Hier entstehen in Stuttgart neue Wohnungen: Das Azenberg-Areal im Norden . . . Foto: privat

Die Bauflächen in Stuttgart reichen nach Auffassung von Städtebaubürgermeister Matthias Hahn in etwa aus, damit man den Wohnungsbedarf decken kann. Dennoch muss die Verwaltung heftig umsteuern, damit sich bei den bezahlbaren Wohnungen etwas bewegt.

Stuttgart - Wie viel Wohnungsbau ist in Stuttgart noch nötig und möglich? Bei dieser Frage muss sich nach dem OB-Wahlkampf und dem Amtsantritt von OB Fritz Kuhn (Grüne) nicht nur die Verwaltung neu sortieren – auch der Städtebauausschuss, der den Gemeinderat und die Verwaltung berät, tat das am Dienstag.

Die grundlegende Botschaft von Städtebaubürgermeister Matthias Hahn (SPD) lautete: Ob man den vom Pestel-Institut ermittelten Bedarf von 8000 Mietwohnungen für einen ausgeglichenen Markt glauben wolle oder nicht – „in der Tendenz können wir den Wohnungsbedarf in Stuttgart decken“.

Das Potenzial an Bauflächen habe in den letzten Jahren in der Summe „trotz Inanspruchnahme nicht abgenommen“, weil immer wieder neue Flächen verfügbar geworden seien. Hahn zeigte auf, dass allein in den nächsten fünf Jahren rund 6000 Wohneinheiten in Bau gehen könnten – und zwar nur in Baugebieten für jeweils mehr als 100 Wohnungen, mit denen sich die Stadtverwaltung beschäftigt. Unter den zwei Dutzend genannten Gebieten waren die Flächen nicht gesondert genannt, die durch Stuttgart 21 frei werden sollen. Doch allein schon, wenn sich die Fertigstellung des Tiefbahnhofs bis 2024 verzögern sollte, „haben wir zeitlich ein Problem“, sagte Hahn. Er verwies auf einige Projekte wie jenes am Altstandort des Olgahospitals (200 Wohnungen), auf dem Azenbergareal in Stuttgart-Nord und auf dem Schoch-Areal in Feuerbach (120 Wohnungen). Mit rund 1000 Wohnungen sei durch private Initiativen in Bestandsgebieten zu rechnen, wo jeweils weniger als 100 Wohnungen möglich sind.

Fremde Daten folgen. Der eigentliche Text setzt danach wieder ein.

(** With memory left, a request always finds its space. *)
Lemma find_space_total a cs size :
  Forall chunk_ok cs → cs ≠ [] → 0 <= size < 2 ^ 29 → Forall (λ c, ck_size c < 2 ^ 29) cs →
  is_Some (find_space true a cs size).
Proof.
  induction cs as [|c cs IH]; intros Hok Hne Hs Hb; [done|].
  apply Forall_cons in Hok as [(Hu & Hz & Hd) Hok], Hb as [Hc Hb].
  cbn [find_space]. destruct (_ <=? _); [by eexists|]. destruct cs as [|c2 cs].
  - set (n := if _ <? _ then _ else _).
    assert (Hn : 0 <= n < 2 ^ 30).
    { unfold n, u32. rewrite !Z.mod_small by lia. clear n IH. case_match; lia. }
    unfold malloc_ok, u32 at 1. rewrite Z.mod_small by lia. cbn [andb].
    rewrite (proj2 (Z.ltb_lt _ _)) by lia. by eexists.
  - destruct IH as [[[j b] r] E]; try done. rewrite E. by eexists.
Qed.

(** ** The strings of the data chain

    [G] records the strings that have been handed out: where each one starts
    and what it is.  [data_inv] is what the chain guarantees about them. *)
Record data_inv (cs : list ikschunk) (G : gmap pptr (list Z)) : Prop := {
  di_chunks : Forall chunk_ok cs;
  di_str : ∀ k o t, G !! (k, o) = Some t → is_cstr t ∧ 0 <= o ∧
    ∃ c, cs !! k = Some c ∧ o + strlen t + 1 <= ck_used c ∧
         take (length t + 1) (drop (Z.to_nat o) (ck_data c)) = t ++ [0];
  di_disj : ∀ k o1 t1 o2 t2, G !! (k, o1) = Some t1 → G !! (k, o2) = Some t2 → o1 < o2 →
    o1 + strlen t1 + 1 <= o2;
  di_last : ∀ k c, cs !! k = Some c → ck_last c = no_last ∨
    ∃ t, G !! (k, ck_last c) = Some t ∧ ck_last c + strlen t + 1 = ck_used c }.

Lemma data_inv_snoc cs G n :
  data_inv cs G → chunk_ok (new_chunk n) → data_inv (cs ++ [new_chunk n]) G.
Proof.
  intros [H1 H2 H3 H4] Hn. split; [apply Forall_app; auto| |done|].
  - intros k o t E. destruct (H2 k o t E) as (? & ? & c & Ec & ?). split_and!; [done..|].
    exists c. split; [by apply lookup_app_l_Some|done].
  - intros k c [E|[_ E]]%lookup_app_Some; [by apply H4|].
    apply list_lookup_singleton_Some in E as [_ <-]. by left.
Qed.

Lemma find_space_inv ok a cs size i a' cs' G :
  data_inv cs G → 0 <= size < 2 ^ 31 → find_space ok a cs size = Some (i, a', cs') →
  data_inv cs' G ∧ (∃ ext, cs' = cs ++ ext) ∧
  ∃ c, cs' !! i = Some c ∧ chunk_ok c ∧ size <= ck_size c - ck_used c.
Proof.
  intros HI Hs E. assert (Hok := di_chunks _ _ HI).
  destruct (find_space_cases _ _ _ _ _ _ _ Hok Hs E) as
    [(-> & -> & c & Ec & Hc)|(n & _ & -> & -> & Hn & Hle & _)].
  - split_and!; [done|exists []; by rewrite app_nil_r|]. exists c. split_and!; [done| |lia].
    eapply Forall_lookup_1; eauto.
  - split_and!; [by apply data_inv_snoc|by eexists|]. exists (new_chunk n).
    split_and!; [by apply list_lookup_middle|done|]. unfold new_chunk. cbn. lia.
Qed.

Anwohner wehren sich gegen bauliche Nachverdichtung

Aber auch bisher sei viel geschehen, sagte Hahn. Von 2000 bis 2011 seien in Stuttgart binnen zehn Jahren 14.227 Wohnungen fertiggestellt worden. Und dennoch: Spätestens die geringe Zahl von geförderten Wohnungen, die 2012 fertiggestellt wurden, habe gezeigt, dass man umsteuern müsse. Außerdem sei das Thema bezahlbare Wohnungen „in besonderer Weise ein Schwerpunktthema“ von Kuhn. Man werde die Zahl der geförderten Wohnungen kontinuierlich erhöhen. Stadtplanung und Wohnungsbauförderung würden wieder enger verzahnt werden.

Nach wie vor sei man sich in der Verwaltung einig, sagte Hahn, dass man nicht neue Flächen mobilisiere, die bisher nicht im Flächennutzungsplan vorgesehen waren. Überlegt werde, ob man bisher für Gewerbe vorgesehene Flächen – wie auf dem Hansa-Areal in Möhringen – teilweise für Wohnen rekrutiere. Auch zusätzlicher Wohnungsbau in bestehenden Wohngebieten oder gemischten Gebieten ist im Gespräch. Hahn nannte die Fläche, die man vor Jahren beim geplanten Wohngebiet Langenäcker-Wiesert in Stammheim ausgenommen hatte. Aber besonders das Beispiel Azenberg zeige, dass sich Anwohner gegen eine bauliche Nachverdichtung wehren. Hahn und Stadtplanungsamtsleiter Detlev Kron deuteten an, dass das Durchstarten beim Wohnungsbau ein Stück weit mit dem anderen Ziel von mehr Bürgerbeteiligung kollidiere. Im Ausschuss meinte man aber, die Verwaltung habe den Job, die Beteiligungsverfahren nicht nur für Anwohner zu öffnen, sondern auch für Wohnungssuchende. Die Wohnungsnot sei skandalös. Man müsse schneller und konsequenter Wohnungen bauen, etwa in Mühlhausen oder auch im Neckarpark. Man solle mehrerlei Instrumente, auch Erhaltungssatzungen und Zweckentfremdungsverbot, einsetzen und die diversen Baugenossenschaften wieder mehr aktivitieren.